• **ABOUT THIS EXERCISE**
Find the line containing "LoadCall (addr : string)" in the listing below. Repeat it exactly, along with each following line up to and including the one containing "Definition dbRows (s".

(Beginning of DATA SHOWN)

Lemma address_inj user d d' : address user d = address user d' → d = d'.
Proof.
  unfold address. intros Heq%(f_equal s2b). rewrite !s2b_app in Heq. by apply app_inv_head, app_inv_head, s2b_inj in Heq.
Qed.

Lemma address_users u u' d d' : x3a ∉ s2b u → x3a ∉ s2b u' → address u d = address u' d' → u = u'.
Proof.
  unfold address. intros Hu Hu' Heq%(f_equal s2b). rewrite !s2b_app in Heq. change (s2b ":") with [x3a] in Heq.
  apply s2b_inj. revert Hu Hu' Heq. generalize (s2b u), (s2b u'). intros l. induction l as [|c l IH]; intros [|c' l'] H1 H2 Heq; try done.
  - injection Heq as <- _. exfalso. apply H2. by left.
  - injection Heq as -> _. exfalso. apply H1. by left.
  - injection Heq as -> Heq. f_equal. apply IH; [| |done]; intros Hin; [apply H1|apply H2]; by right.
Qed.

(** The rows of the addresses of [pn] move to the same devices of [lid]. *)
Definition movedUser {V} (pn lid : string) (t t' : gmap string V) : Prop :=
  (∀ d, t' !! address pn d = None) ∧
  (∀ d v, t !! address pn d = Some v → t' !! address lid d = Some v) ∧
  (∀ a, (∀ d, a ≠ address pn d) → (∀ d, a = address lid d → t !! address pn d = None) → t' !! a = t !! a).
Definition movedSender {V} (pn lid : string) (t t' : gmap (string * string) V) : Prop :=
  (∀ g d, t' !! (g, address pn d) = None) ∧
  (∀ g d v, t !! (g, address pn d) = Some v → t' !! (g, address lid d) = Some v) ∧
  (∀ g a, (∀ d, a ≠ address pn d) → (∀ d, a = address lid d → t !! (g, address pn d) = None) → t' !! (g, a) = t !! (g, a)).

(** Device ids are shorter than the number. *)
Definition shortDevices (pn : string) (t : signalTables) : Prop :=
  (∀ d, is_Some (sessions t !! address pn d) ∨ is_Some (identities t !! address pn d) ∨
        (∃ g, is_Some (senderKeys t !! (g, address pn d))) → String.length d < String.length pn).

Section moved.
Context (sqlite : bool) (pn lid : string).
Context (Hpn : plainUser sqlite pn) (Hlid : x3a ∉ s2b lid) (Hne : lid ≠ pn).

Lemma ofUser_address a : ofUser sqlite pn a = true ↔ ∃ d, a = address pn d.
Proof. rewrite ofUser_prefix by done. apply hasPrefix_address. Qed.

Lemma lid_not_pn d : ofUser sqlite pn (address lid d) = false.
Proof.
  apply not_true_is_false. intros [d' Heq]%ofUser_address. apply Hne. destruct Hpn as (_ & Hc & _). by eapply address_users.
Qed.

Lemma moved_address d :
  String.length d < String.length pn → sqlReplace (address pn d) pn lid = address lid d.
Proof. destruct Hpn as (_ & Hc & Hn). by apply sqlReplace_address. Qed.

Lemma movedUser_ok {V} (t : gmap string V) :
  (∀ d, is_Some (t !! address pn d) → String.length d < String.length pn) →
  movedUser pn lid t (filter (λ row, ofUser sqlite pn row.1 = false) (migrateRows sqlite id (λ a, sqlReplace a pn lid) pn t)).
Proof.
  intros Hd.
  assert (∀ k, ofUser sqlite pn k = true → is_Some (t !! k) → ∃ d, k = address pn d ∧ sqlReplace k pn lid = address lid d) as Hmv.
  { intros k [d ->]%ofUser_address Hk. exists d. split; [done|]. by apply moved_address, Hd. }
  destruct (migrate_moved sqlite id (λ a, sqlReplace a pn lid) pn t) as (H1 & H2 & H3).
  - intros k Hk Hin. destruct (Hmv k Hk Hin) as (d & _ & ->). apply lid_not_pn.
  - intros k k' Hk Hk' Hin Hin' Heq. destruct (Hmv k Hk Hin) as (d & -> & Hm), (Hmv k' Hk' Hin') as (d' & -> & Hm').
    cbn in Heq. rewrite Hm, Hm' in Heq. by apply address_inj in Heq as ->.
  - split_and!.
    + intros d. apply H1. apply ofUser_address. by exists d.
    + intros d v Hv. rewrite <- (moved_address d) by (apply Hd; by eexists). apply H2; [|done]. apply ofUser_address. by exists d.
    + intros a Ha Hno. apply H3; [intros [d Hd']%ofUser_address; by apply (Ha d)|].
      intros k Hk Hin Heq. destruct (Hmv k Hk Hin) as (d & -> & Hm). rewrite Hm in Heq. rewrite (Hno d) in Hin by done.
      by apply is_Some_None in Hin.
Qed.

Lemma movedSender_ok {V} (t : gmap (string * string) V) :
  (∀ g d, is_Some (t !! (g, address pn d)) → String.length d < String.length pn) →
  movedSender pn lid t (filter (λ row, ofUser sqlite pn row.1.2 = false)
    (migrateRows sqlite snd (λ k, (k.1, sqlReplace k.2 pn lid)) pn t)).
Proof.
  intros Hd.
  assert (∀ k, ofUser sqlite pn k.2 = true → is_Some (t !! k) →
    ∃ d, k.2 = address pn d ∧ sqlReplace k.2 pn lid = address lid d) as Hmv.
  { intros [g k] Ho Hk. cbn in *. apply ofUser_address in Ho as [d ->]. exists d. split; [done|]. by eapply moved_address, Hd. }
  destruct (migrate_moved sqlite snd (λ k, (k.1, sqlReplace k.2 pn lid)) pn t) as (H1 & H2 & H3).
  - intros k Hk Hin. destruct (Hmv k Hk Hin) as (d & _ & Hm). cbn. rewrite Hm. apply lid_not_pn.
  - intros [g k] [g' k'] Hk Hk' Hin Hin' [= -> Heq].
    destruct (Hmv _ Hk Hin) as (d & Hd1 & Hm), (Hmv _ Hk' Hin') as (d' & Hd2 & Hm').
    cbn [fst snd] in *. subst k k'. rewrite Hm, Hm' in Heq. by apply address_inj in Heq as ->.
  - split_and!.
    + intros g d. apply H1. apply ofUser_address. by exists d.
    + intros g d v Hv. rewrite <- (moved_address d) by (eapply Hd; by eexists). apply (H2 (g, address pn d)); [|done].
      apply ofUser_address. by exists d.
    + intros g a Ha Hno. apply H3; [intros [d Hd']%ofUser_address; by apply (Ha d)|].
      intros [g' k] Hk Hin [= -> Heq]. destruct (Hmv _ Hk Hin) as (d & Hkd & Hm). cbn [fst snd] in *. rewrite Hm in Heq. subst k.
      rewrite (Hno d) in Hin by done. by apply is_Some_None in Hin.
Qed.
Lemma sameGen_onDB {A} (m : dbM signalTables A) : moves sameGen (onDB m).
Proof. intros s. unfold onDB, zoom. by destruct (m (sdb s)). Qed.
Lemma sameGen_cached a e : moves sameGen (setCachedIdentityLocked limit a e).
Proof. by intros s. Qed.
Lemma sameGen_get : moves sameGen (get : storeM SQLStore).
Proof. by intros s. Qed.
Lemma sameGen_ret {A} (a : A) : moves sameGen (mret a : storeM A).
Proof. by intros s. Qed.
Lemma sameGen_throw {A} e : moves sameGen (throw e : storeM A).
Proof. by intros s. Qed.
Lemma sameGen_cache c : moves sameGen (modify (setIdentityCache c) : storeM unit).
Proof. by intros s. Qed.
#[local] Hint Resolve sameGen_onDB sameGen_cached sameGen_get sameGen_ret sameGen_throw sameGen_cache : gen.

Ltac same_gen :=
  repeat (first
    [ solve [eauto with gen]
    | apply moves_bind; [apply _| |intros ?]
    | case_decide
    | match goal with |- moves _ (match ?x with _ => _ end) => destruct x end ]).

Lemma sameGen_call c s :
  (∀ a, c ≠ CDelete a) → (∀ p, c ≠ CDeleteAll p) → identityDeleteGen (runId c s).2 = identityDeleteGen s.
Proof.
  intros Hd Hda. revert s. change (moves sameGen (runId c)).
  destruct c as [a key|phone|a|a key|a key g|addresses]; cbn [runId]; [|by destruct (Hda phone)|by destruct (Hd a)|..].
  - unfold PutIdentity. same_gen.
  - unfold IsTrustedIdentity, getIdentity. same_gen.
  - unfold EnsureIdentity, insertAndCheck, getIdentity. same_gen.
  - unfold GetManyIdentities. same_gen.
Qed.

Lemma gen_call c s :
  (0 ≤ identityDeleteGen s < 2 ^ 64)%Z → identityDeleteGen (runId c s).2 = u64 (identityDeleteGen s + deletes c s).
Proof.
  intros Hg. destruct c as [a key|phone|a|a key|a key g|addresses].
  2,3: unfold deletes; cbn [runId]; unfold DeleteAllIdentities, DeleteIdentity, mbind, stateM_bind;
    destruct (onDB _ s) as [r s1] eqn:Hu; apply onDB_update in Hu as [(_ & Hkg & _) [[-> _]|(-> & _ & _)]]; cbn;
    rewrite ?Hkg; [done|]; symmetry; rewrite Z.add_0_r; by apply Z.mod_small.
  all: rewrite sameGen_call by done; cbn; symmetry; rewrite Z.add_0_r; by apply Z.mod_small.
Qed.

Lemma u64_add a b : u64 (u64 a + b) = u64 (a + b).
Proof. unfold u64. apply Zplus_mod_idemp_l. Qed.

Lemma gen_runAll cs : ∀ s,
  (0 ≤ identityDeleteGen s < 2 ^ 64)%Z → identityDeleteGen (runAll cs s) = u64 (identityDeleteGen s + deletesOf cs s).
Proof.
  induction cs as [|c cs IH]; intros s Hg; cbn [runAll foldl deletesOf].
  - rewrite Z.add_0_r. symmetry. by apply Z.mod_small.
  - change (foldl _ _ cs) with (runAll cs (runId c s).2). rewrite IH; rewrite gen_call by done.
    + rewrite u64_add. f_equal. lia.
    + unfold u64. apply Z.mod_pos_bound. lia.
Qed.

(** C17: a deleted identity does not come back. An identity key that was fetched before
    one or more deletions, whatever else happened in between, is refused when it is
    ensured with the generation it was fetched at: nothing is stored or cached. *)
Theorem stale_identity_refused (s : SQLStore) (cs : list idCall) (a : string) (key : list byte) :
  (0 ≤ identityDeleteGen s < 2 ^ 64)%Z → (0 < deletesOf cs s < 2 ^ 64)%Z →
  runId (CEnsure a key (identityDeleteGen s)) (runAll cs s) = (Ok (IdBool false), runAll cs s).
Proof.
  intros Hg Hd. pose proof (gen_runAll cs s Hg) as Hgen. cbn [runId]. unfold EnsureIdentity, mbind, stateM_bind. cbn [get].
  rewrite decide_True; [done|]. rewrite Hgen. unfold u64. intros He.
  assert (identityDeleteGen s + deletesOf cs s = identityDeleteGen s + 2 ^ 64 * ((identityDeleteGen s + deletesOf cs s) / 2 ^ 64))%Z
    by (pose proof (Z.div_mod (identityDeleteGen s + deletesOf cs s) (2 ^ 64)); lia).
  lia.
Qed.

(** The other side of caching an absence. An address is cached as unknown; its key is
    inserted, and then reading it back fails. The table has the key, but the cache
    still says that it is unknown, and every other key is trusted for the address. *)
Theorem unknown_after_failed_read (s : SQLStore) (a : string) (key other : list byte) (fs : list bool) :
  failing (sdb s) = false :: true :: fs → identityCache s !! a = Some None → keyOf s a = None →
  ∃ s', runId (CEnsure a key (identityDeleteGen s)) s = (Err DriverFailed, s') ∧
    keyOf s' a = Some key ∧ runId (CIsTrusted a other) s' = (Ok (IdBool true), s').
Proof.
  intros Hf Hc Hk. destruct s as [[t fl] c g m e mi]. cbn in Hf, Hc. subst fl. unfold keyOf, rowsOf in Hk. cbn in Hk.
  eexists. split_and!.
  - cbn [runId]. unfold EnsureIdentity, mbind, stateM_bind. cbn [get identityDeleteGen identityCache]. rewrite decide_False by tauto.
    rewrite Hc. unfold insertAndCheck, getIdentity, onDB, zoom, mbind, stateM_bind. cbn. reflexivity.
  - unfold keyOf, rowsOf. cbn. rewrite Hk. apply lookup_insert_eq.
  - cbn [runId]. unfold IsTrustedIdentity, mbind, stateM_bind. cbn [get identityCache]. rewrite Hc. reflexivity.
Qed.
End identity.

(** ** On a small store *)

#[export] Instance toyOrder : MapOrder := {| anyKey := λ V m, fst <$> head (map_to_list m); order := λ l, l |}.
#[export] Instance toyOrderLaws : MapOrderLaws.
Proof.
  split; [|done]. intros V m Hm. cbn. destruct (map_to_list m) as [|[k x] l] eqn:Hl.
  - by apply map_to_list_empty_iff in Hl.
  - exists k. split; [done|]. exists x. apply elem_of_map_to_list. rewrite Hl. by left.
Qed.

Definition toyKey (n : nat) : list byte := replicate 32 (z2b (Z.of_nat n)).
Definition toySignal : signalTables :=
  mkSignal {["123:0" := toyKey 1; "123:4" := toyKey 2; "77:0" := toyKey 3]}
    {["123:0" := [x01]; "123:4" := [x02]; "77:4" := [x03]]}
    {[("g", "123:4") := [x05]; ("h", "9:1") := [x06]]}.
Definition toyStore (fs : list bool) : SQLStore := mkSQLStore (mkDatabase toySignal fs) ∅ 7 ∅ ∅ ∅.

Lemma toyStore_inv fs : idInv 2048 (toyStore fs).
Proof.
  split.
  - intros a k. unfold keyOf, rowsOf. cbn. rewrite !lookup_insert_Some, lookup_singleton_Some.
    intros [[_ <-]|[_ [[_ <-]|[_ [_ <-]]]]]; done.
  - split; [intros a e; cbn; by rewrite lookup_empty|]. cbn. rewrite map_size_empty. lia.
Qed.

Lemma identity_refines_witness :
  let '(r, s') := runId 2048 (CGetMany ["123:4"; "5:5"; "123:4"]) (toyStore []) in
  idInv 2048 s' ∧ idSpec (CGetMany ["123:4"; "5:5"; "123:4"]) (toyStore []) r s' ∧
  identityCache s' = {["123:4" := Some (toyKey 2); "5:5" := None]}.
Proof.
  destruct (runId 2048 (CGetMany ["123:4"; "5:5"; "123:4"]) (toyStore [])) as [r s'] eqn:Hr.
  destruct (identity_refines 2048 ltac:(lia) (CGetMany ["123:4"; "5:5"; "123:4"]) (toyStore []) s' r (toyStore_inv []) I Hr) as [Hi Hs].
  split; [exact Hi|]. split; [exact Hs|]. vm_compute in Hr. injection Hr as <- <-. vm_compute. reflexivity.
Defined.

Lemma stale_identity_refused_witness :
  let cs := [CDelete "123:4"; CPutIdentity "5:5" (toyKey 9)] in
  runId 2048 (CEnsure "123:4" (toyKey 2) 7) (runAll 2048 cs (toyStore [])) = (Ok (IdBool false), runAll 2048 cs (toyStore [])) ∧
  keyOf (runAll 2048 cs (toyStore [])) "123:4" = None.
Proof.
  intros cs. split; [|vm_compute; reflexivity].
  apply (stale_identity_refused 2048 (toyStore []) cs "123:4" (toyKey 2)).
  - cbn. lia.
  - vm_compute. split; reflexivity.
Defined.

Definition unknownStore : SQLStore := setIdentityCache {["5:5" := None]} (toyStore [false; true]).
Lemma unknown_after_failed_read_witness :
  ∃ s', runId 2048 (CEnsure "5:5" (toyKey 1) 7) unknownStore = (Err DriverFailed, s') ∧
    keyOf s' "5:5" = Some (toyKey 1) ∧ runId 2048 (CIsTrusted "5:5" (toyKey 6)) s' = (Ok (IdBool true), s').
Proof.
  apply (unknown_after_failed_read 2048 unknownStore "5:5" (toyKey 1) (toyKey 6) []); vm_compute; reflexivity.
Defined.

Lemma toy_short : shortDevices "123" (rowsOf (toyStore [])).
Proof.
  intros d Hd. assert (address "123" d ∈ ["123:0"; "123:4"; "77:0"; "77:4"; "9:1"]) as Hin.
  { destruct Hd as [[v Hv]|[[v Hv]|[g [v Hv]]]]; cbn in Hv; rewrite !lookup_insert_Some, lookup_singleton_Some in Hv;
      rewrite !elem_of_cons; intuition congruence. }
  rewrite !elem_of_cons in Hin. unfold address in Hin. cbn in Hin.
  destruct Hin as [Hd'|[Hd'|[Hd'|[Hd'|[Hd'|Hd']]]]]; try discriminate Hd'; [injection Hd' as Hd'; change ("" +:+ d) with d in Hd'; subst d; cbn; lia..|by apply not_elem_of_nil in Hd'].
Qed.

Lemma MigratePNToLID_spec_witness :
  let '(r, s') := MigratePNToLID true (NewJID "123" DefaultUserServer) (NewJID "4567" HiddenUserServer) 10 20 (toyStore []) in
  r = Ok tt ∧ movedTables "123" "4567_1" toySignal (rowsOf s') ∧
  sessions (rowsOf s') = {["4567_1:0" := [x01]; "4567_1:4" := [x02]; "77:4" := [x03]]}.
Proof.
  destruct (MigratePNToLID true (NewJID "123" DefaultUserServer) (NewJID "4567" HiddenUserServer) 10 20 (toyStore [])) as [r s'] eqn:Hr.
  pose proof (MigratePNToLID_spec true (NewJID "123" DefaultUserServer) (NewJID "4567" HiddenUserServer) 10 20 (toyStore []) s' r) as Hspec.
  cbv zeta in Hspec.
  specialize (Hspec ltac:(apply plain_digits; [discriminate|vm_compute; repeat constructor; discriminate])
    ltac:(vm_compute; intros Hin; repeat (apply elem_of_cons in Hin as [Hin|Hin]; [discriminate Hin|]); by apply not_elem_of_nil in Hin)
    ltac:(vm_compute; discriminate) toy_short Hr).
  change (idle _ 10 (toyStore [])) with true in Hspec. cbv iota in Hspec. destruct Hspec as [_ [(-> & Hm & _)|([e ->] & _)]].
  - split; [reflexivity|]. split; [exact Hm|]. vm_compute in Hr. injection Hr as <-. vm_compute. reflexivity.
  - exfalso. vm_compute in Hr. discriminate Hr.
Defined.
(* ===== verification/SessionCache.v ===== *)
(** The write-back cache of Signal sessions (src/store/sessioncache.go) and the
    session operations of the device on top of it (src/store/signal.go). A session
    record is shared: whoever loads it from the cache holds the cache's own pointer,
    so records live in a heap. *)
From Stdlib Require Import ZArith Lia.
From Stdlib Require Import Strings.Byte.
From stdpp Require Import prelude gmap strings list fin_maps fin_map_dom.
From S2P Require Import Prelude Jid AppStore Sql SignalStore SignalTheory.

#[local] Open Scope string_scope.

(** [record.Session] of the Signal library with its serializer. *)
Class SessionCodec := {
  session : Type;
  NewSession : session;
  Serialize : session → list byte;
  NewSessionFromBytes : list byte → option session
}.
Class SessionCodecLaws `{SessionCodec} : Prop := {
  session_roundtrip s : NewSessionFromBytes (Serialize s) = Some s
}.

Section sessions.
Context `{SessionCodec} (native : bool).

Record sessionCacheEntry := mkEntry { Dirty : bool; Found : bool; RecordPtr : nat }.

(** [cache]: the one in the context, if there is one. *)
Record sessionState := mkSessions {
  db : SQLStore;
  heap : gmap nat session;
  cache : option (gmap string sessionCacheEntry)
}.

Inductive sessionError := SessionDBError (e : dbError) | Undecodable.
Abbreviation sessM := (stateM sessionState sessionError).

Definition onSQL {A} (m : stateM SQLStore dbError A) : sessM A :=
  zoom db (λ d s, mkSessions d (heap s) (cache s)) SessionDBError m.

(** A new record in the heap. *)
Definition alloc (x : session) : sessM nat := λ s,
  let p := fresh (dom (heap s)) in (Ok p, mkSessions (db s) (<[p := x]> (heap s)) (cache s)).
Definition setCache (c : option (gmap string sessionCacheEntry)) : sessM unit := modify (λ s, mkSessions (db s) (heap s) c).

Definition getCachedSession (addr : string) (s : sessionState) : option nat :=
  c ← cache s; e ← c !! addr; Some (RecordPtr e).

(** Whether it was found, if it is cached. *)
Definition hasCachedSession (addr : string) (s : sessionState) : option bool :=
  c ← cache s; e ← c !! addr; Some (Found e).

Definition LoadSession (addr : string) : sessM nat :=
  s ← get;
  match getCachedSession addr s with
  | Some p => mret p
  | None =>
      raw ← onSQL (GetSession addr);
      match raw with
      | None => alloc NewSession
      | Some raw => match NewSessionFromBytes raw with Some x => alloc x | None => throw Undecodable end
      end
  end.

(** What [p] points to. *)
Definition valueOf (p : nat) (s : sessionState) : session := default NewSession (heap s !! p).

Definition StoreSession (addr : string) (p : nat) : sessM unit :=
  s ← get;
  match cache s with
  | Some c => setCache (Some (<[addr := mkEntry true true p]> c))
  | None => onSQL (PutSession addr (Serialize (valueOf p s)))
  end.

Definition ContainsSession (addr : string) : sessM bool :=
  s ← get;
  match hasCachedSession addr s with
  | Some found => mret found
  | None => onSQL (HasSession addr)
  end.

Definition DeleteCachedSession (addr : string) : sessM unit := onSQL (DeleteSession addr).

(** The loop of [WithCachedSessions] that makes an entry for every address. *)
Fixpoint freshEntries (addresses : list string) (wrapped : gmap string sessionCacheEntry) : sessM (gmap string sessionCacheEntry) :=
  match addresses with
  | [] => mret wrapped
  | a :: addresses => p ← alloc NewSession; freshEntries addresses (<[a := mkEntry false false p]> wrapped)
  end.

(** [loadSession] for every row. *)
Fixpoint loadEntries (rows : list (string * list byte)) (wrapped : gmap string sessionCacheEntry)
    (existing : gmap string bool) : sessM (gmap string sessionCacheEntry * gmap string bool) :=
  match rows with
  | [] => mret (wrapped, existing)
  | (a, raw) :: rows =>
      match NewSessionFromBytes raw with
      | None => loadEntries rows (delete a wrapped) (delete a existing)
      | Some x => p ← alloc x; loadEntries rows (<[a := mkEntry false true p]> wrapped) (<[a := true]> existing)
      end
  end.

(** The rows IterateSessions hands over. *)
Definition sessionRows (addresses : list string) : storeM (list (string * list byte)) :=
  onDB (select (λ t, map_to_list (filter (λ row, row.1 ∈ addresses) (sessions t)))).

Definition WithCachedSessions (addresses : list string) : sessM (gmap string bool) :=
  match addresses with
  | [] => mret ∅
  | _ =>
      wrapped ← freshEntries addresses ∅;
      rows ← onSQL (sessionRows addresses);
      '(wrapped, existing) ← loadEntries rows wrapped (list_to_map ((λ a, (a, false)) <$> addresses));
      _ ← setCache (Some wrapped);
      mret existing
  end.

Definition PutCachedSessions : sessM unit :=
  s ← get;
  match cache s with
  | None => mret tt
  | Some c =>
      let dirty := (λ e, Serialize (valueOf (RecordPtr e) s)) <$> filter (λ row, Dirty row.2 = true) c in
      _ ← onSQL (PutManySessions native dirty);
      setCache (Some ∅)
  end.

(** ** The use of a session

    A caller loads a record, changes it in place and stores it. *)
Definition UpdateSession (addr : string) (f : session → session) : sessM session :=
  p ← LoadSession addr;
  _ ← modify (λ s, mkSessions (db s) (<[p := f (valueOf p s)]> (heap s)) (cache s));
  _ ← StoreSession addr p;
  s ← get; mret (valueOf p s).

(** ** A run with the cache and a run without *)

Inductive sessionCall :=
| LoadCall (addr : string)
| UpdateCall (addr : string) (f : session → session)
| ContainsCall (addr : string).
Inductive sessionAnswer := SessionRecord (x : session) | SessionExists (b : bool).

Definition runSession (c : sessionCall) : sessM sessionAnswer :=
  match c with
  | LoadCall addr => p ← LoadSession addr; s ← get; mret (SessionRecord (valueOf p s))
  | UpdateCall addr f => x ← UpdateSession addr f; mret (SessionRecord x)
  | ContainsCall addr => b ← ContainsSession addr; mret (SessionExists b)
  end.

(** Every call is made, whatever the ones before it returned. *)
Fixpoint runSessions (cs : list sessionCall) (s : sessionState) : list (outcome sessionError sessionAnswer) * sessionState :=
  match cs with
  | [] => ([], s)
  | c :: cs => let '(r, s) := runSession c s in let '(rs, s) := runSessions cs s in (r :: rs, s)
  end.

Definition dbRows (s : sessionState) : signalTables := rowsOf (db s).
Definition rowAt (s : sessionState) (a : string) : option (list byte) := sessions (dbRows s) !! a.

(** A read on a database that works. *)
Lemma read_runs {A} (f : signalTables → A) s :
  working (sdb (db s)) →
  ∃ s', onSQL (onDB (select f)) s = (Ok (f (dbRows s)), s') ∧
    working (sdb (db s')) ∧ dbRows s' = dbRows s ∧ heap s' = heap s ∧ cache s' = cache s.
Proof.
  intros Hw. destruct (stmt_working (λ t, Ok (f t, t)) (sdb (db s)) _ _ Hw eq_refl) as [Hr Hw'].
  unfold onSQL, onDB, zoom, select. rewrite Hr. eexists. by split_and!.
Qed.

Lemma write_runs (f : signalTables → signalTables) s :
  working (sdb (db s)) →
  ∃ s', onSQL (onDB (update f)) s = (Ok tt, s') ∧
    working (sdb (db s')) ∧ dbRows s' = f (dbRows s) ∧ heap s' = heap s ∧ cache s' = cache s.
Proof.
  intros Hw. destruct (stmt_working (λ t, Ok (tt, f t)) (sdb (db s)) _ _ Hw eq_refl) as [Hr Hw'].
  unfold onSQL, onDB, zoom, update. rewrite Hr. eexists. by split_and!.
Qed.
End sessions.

(End of DATA SHOWN)

• **SOLUTION TO THIS PROBLEM**
| LoadCall (addr : string)
| UpdateCall (addr : string) (f : session → session)
| ContainsCall (addr : string).
Inductive sessionAnswer := SessionRecord (x : session) | SessionExists (b : bool).

Definition runSession (c : sessionCall) : sessM sessionAnswer :=
  match c with
  | LoadCall addr => p ← LoadSession addr; s ← get; mret (SessionRecord (valueOf p s))
  | UpdateCall addr f => x ← UpdateSession addr f; mret (SessionRecord x)
  | ContainsCall addr => b ← ContainsSession addr; mret (SessionExists b)
  end.

(** Every call is made, whatever the ones before it returned. *)
Fixpoint runSessions (cs : list sessionCall) (s : sessionState) : list (outcome sessionError sessionAnswer) * sessionState :=
  match cs with
  | [] => ([], s)
  | c :: cs => let '(r, s) := runSession c s in let '(rs, s) := runSessions cs s in (r :: rs, s)
  end.

Definition dbRows (s : sessionState) : signalTables := rowsOf (db s).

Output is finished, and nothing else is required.